[Collection entries]

--- START ---

(* ===== verification/_CoqProject ===== *)
-Q . S2P
Prelude.v
Text.v
Bits.v
WsFrame.v
Base64.v
WsHandler.v
WsUtf8.v
WsConnection.v
Codec.v
BlockStream.v
Poly1305.v
Sha2.v
Simd.v
Sha256.v
Sha512.v
ChaCha20.v
Hmac.v
Kdf.v
PasswordHash.v
Jwt.v
Aead.v
TimerWheel.v
AsyncChannel.v
ChannelQueue.v
ChannelWakeup.v
Spsc.v
PipelineGraph.v
Window.v
Resilience.v
HttpParser.v
HttpViews.v
HttpMessage.v
Router.v
Url.v
Response.v
Fetch.v
HttpClient.v
Server.v
ServerSession.v
HttpFetch.v
Aes.v
AesGcm.v
GridScan.v
Grid.v
Grid2D.v
HashMap.v
GenerationPool.v
Rudp.v
Gf256.v
Erasure.v
GaussJordan.v
ErasureRecovery.v
Hpack.v
Http2.v
Http2Limits.v
Http2Requests.v
Ltac solve_bytes := repeat (apply Forall_cons; split); try apply Forall_nil; try done; auto.
(* ===== verification/WsFrame.v ===== *)
(** * The RFC 6455 frame codec of [server/websocket_handler.hpp]

    [WsFrame], [xor_mask] with its AVX2, SSE2, NEON and scalar bodies,
    [encode_frame], [encode_header] and [decode_frame].  Buffers are byte lists;
    the [consumed] out-parameter of [decode_frame] is the second component of
    its result. *)

From S2P Require Import Prelude.

(** ** Data *)

(** [WsFrame::Opcode]; an [enum class] over [uint8_t] can hold any value of the
    underlying type, which [unnamed] stands for. *)
Inductive Opcode :=
  | Continuation
  | Text
  | Binary
  | Close
  | Ping
  | Pong
  | unnamed (v : Z).

#[global] Instance Opcode_eq_dec : EqDecision Opcode.
Proof. solve_decision. Defined.

Definition to_underlying (op : Opcode) : Z :=
  match op with
  | Continuation => 0x0
  | Text => 0x1
  | Binary => 0x2
  | Close => 0x8
  | Ping => 0x9
  | Pong => 0xA
  | unnamed v => v
  end.

(** [static_cast<WsFrame::Opcode>]. *)
Definition opcode_cast (v : Z) : Opcode :=
  if v =? 0x0 then Continuation else
  if v =? 0x1 then Text else
  if v =? 0x2 then Binary else
  if v =? 0x8 then Close else
  if v =? 0x9 then Ping else
  if v =? 0xA then Pong else unnamed v.

Record WsFrame := mkWsFrame {
  opcode : Opcode;
  fin : bool;
  rsv1 : bool;
  rsv2 : bool;
  rsv3 : bool;
  masked : bool;
  payload : bytes;
}.

(** ** Masking *)

(** [for (; i < len; ++i) dst[i] = src[i] ^ key[i & 3]], from index [i]. *)
Fixpoint xor_tail (key : bytes) (i : Z) (src : bytes) : bytes :=
  match src with
  | [] => []
  | b :: src => (b .^ at_ key (i .& 3)) :: xor_tail key (i + 1) src
  end.

(** The portable body: [dst[i] = src[i] ^ key[i % 4]]. *)
Fixpoint xor_scalar (key : bytes) (i : Z) (src : bytes) : bytes :=
  match src with
  | [] => []
  | b :: src => (b .^ at_ key (i mod 4)) :: xor_scalar key (i + 1) src
  end.

Definition xor_mask (src key : bytes) : bytes := xor_scalar key 0 src.

(** A vector register is the list of its byte lanes, low lane first. *)
Definition vxor (a b : bytes) : bytes := zip_with Z.lxor a b.

(** [_mm_set1_epi32] / [_mm256_set1_epi32]: [lanes] copies of a 32-bit value,
    each stored little-endian. *)
Definition set1_epi32 (lanes : nat) (v : Z) : bytes :=
  concat (replicate lanes (rev (be_bytes 4 v))).

Definition key32 (key : bytes) : Z :=
  at_ key 0 .| (at_ key 1 << 8) .| (at_ key 2 << 16) .| (at_ key 3 << 24).

(** [for (; i + n <= len; i += n)]: whole vectors of [n] bytes are loaded,
    xored and stored.  The result is the bytes written, the index reached and the
    source left; [fuel] bounds the iterations and [length src] is enough. *)
Fixpoint xor_vectors (fuel n : nat) (vkey : bytes) (i : Z) (src : bytes) : bytes * Z * bytes :=
  match fuel with
  | O => ([], i, src)
  | S fuel =>
      if (n <=? length src)%nat then
        let '(out, j, rest) := xor_vectors fuel n vkey (i + Z.of_nat n) (drop n src) in
        (vxor (take n src) vkey ++ out, j, rest)
      else ([], i, src)
  end.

--- END ---

Copy out, word for word, the part of the entries above that begins at the line with "Definition key32 (key" and ends at the line with "source left; [fuel]", including both.

Definition key32 (key : bytes) : Z :=
  at_ key 0 .| (at_ key 1 << 8) .| (at_ key 2 << 16) .| (at_ key 3 << 24).

(** [for (; i + n <= len; i += n)]: whole vectors of [n] bytes are loaded,
    xored and stored.  The result is the bytes written, the index reached and the
    source left; [fuel] bounds the iterations and [length src] is enough. *)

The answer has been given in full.